Canyon courage a gripping tale
Otherwise known as the ‘‘movie where the dude cuts his arm off’’, 127 Hours runs the risk of forever being defined by about 180 seconds – the scene where canyon climber Aron Ralston does, well, you know what.
With news reports of moviegoers keeling over in their seats and suffering seizures, it would a shame if discussion and appreciation of this picture is reduced to that one scene.
Sure, it’s pretty intense and hard to watch – which has as much to do with James Franco’s performance and sound-editing as it does graphic dismemberment – but greater focus should be lev- elled at Franco’s performance and director Danny Boyle’s ability to reap such stunning, arresting visuals from within the canyon crevice where Ralston is stuck for three-quarters of the picture (the picture was filmed on location).
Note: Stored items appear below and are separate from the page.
Definition DeadlineExpired (p : TransactionWaitPolicy) : bool :=
  if wp_no_wait p || (wp_timeout_millis p =? 0) then true
  else if (wp_wait_start_unix_epoch_millis p =? 0) || (wp_now_unix_epoch_millis p =? 0) then false
  else if wp_now_unix_epoch_millis p <=? wp_wait_start_unix_epoch_millis p then false
  else wp_timeout_millis p <=?
       u64_sub (wp_now_unix_epoch_millis p) (wp_wait_start_unix_epoch_millis p).

Definition WaitElapsedMillis (p : TransactionWaitPolicy) : N :=
  if (wp_wait_start_unix_epoch_millis p =? 0) || (wp_now_unix_epoch_millis p =? 0) ||
     (wp_now_unix_epoch_millis p <=? wp_wait_start_unix_epoch_millis p) then 0
  else u64_sub (wp_now_unix_epoch_millis p) (wp_wait_start_unix_epoch_millis p).

Definition RetryAfterMillis (p : TransactionWaitPolicy) : N :=
  if wp_timeout_millis p =? 0 then 0
  else
  let elapsed := WaitElapsedMillis p in
  if wp_timeout_millis p <=? elapsed then 0 else u64_sub (wp_timeout_millis p) elapsed.

(** ** Methods *)

Definition SetAdmissionPolicy (t : LocalTransactionLockTable) (policy : AdmissionPolicy) :=
  mkLockTable (lt_locks t) (lt_waiting t) policy (lt_next_wait_sequence t).

Definition wait_admission_refused (t : LocalTransactionLockTable) : bool :=
  let p := lt_admission_policy t in
  negb (ap_accepting_new_waits p) ||
  (negb (ap_max_waiters p =? 0) && (ap_max_waiters p <=? N.of_nat (size (lt_waiting t)))).

(** Records the wait under the preserved sequence, or under the next one. *)
Definition enqueue (t : LocalTransactionLockTable) (request : TransactionLockRequest)
    (blocker preserved_wait_sequence retry_count : N) : LocalTransactionLockTable :=
  let fresh := preserved_wait_sequence =? 0 in
  let wait_sequence := if fresh then lt_next_wait_sequence t else preserved_wait_sequence in
  mkLockTable (lt_locks t)
    (<[lq_requester request := mkWaiting request blocker wait_sequence retry_count]> (lt_waiting t))
    (lt_admission_policy t)
    (if fresh then u64_add (lt_next_wait_sequence t) 1 else lt_next_wait_sequence t).
Definition kMatrix : list (list bool) :=
  let T := true in let F := false in
  [[T;T;T;T;T;F;T;F;T;T;T;F;T;F;F;T;F;T;F];
   [T;T;F;T;T;F;T;F;F;T;T;F;T;F;F;T;F;T;F];
   [T;F;T;T;F;F;T;F;T;F;T;F;T;F;F;T;F;F;F];
   [T;T;T;T;T;F;T;F;T;T;T;F;T;F;F;T;F;T;F];
   [T;T;F;T;F;F;T;F;F;F;T;F;T;F;F;T;F;T;F];
   [F;F;F;F;F;F;F;F;F;F;F;F;F;F;F;F;F;F;F];
   [T;T;T;T;T;F;T;F;T;T;T;F;T;F;F;T;F;T;F];
   [F;F;F;F;F;F;F;F;F;F;F;F;F;F;F;F;F;F;F];
   [T;F;T;T;F;F;T;F;T;F;T;F;T;F;F;T;F;F;F];
   [T;T;F;T;F;F;T;F;F;F;T;F;T;F;F;T;F;T;F];
   [T;T;T;T;T;F;T;F;T;T;T;F;T;F;F;T;F;T;F];
   [F;F;F;F;F;F;F;F;F;F;F;F;F;F;F;F;F;F;F];
   [T;T;T;T;T;F;T;F;T;T;T;F;T;F;F;T;F;T;F];
   [F;F;F;F;F;F;F;F;F;F;F;F;F;F;F;F;F;F;F];
   [F;F;F;F;F;F;F;F;F;F;F;F;F;F;F;F;F;F;F];
   [T;T;T;T;T;F;T;F;T;T;T;F;T;F;F;T;F;T;F];
   [F;F;F;F;F;F;F;F;F;F;F;F;F;F;F;F;F;F;F];
   [T;T;F;T;T;F;T;F;F;T;T;F;T;F;F;T;F;T;F];
   [F;F;F;F;F;F;F;F;F;F;F;F;F;F;F;F;F;F;F]].

Definition MGALockModesCompatible (requested existing : MGALockMode) : bool :=
  if bool_decide (requested = md_unknown) || bool_decide (existing = md_unknown) then false
  else nth (ModeIndex existing) (nth (ModeIndex requested) kMatrix []) false.

(** ** Diagnostics and results *)

Definition SeverityName (s : Severity) : string :=
  match s with
  | sev_trace => "trace" | sev_info => "info" | sev_warning => "warning" | sev_error => "error"
  | sev_fatal => "fatal"
  end.

Definition LifecycleErrorStatus (severity : Severity) : Status :=
  mkStatus sc_platform_required_feature_missing severity sub_transaction_mga.
(* ===== verification/InventoryEvolution.v ===== *)
(** * Successor validation of the transaction inventory

    Models [ValidateInventoryEvolutionValues] and
    [ValidateLocalTransactionInventoryEvolution] of
    [transaction_inventory_validation.hpp], with the Warshall closure of the
    transition table they consult, and shows what they decide. *)

From S2P Require Import Prelude Platform TransactionState Inventory.

(** ** The reachability table *)

Definition matrix : Type := list (list bool).

Definition state_index (s : TransactionState) : nat :=
  match s with
  | ts_none => 0 | ts_created => 1 | ts_active => 2 | ts_preparing => 3
  | ts_prepared => 4 | ts_committing => 5 | ts_committed => 6 | ts_rolling_back => 7
  | ts_rolled_back => 8 | ts_limbo => 9 | ts_recovering => 10
  | ts_failed_terminal => 11 | ts_archived => 12 | ts_read_only_active => 13
  end%nat.

Definition state_count : nat := S (state_index ts_read_only_active).

Definition cell (m : matrix) (i j : nat) : bool :=
  match m !! i with
  | Some row => default false (row !! j)
  | None => false
  end.

Definition set_cell (i j : nat) (b : bool) (m : matrix) : matrix :=
  alter (fun row => <[j := b]> row) i m.

Definition empty_paths : matrix := replicate state_count (replicate state_count false).

(** The three loops of the lambda that initialises [reachable]. *)
Definition diagonal_paths (m : matrix) : matrix :=
  foldl (fun m i => set_cell i i true m) m (seq 0 state_count).

Definition edge_paths (m : matrix) : matrix :=
  foldl (fun m t => set_cell (state_index (tr_from t)) (state_index (tr_to t)) true m)
    m BuiltinTransactionStateTransitionView.

Definition warshall_cell (k i : nat) (m : matrix) (j : nat) : matrix :=
  set_cell i j (cell m i j || (cell m i k && cell m k j)) m.

Definition warshall (m : matrix) : matrix :=
  foldl (fun m k =>
    foldl (fun m i => foldl (warshall_cell k i) m (seq 0 state_count)) m (seq 0 state_count))
    m (seq 0 state_count).

Definition reachable_paths : matrix := warshall (edge_paths (diagonal_paths empty_paths)).

Definition reachable (from to : TransactionState) : bool :=
  cell reachable_paths (state_index from) (state_index to).

(** ** The successor validator *)

Definition resolved_outcome (e : TransactionInventoryEntry) : Prop :=
  InventoryVisibilityState e = ts_committed \/ InventoryVisibilityState e = ts_rolled_back.
#[export] Instance resolved_outcome_dec e : Decision (resolved_outcome e).
Proof. unfold resolved_outcome. apply _. Defined.

(** Checks on an entry whose local number [before] holds as [old]. *)
Definition retained_entry_error (before : LocalTransactionInventory)
    (old entry : TransactionInventoryEntry) : string :=
  let old_outcome := InventoryVisibilityState old in
  let new_outcome := InventoryVisibilityState entry in
  if decide (e_uuid old <> e_uuid entry \/
             ti_scope (e_identity old) <> ti_scope (e_identity entry))
  then "transaction_identity_changed"
  else if decide (e_begin_unix_epoch_millis old <> e_begin_unix_epoch_millis entry \/
                  e_begin_visible_through_local_transaction_id old <>
                    e_begin_visible_through_local_transaction_id entry \/
                  e_begin_visible_through_commit_sequence old <>
                    e_begin_visible_through_commit_sequence entry \/
                  e_stable_snapshot old <> e_stable_snapshot entry)
  then "transaction_begin_changed"
  else if (e_evidence_record_required old && negb (e_evidence_record_required entry)) ||
          (e_evidence_record_written old && negb (e_evidence_record_written entry))
  then "transaction_evidence_regressed"
  else if decide (IsTerminalTransactionState old_outcome = true /\
                  (old_outcome <> new_outcome \/
                   e_final_unix_epoch_millis old <> e_final_unix_epoch_millis entry \/
                   e_commit_sequence old <> e_commit_sequence entry))
  then "transaction_finality_changed"
  else if decide (reachable (e_state old) (e_state entry) = false \/
                  (e_state entry = ts_archived /\ e_state old <> ts_archived /\
                   reachable (e_state old) new_outcome = false))
  then "transaction_state_regressed"
  else if decide (HasCommittedInventoryOutcome old = false /\
                  HasCommittedInventoryOutcome entry = true /\
                  e_commit_sequence entry < inv_next_commit_sequence before)
  then "commit_sequence_reused"
  else "".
One Friday evening in 2003, probably on a whim, the adventure-seeking 27-year-old drove from Colorado to the Canyonlands of Utah for a weekend of mountainbiking, climbing and whatever else got his heart pumping. He didn’t tell anyone where he was going.
While he was hiking through Bluejohn Canyon, a boulder became dislodged and pinned Ralston’s arm against the canyon wall. Alone, with a backpack of preserves and tools, he chronicles his plight on a video camera, until his severely dehydrated, delirious moment of truth: death or dismemberment.
This predicament, that would normally be retold on TV in some cheap movie-of-the-week, instead gets the royal treatment. Boyle ( Trainspotting, Slumdog Millionaire) is a master at fusing frenetic cinematography and music, and it’s to full effect here – even when Ralston is reduced to a stationary pillar of hope.
Through his camera footage we are transported into his thoughts and memories of family, the lover who got away, and the hope to one day be a father.
He realises how selfishness and a tendency to shut himself off from others has defined his relationships and wedged him towards his immediate fate.
I’ve always been a fan of Franco and it’s great to finally see him dominate a dramatic picture. His performance, particularly in the darkly comic scene where he interviews himself (breakfast TV style), is as good as any other from 2010.
As for that scene, it’s sweaty palm stuff, but if a wuss like me can handle it (I close my eyes watching ER), it will be bearable for most. At times harrowing, 127 Hours is a life-affirming tribute to the human spirit.
the human spirit.
Out on a limb: James Franco goes it alone and delivers an exceptional performance in the true life survival tale 127 Hours.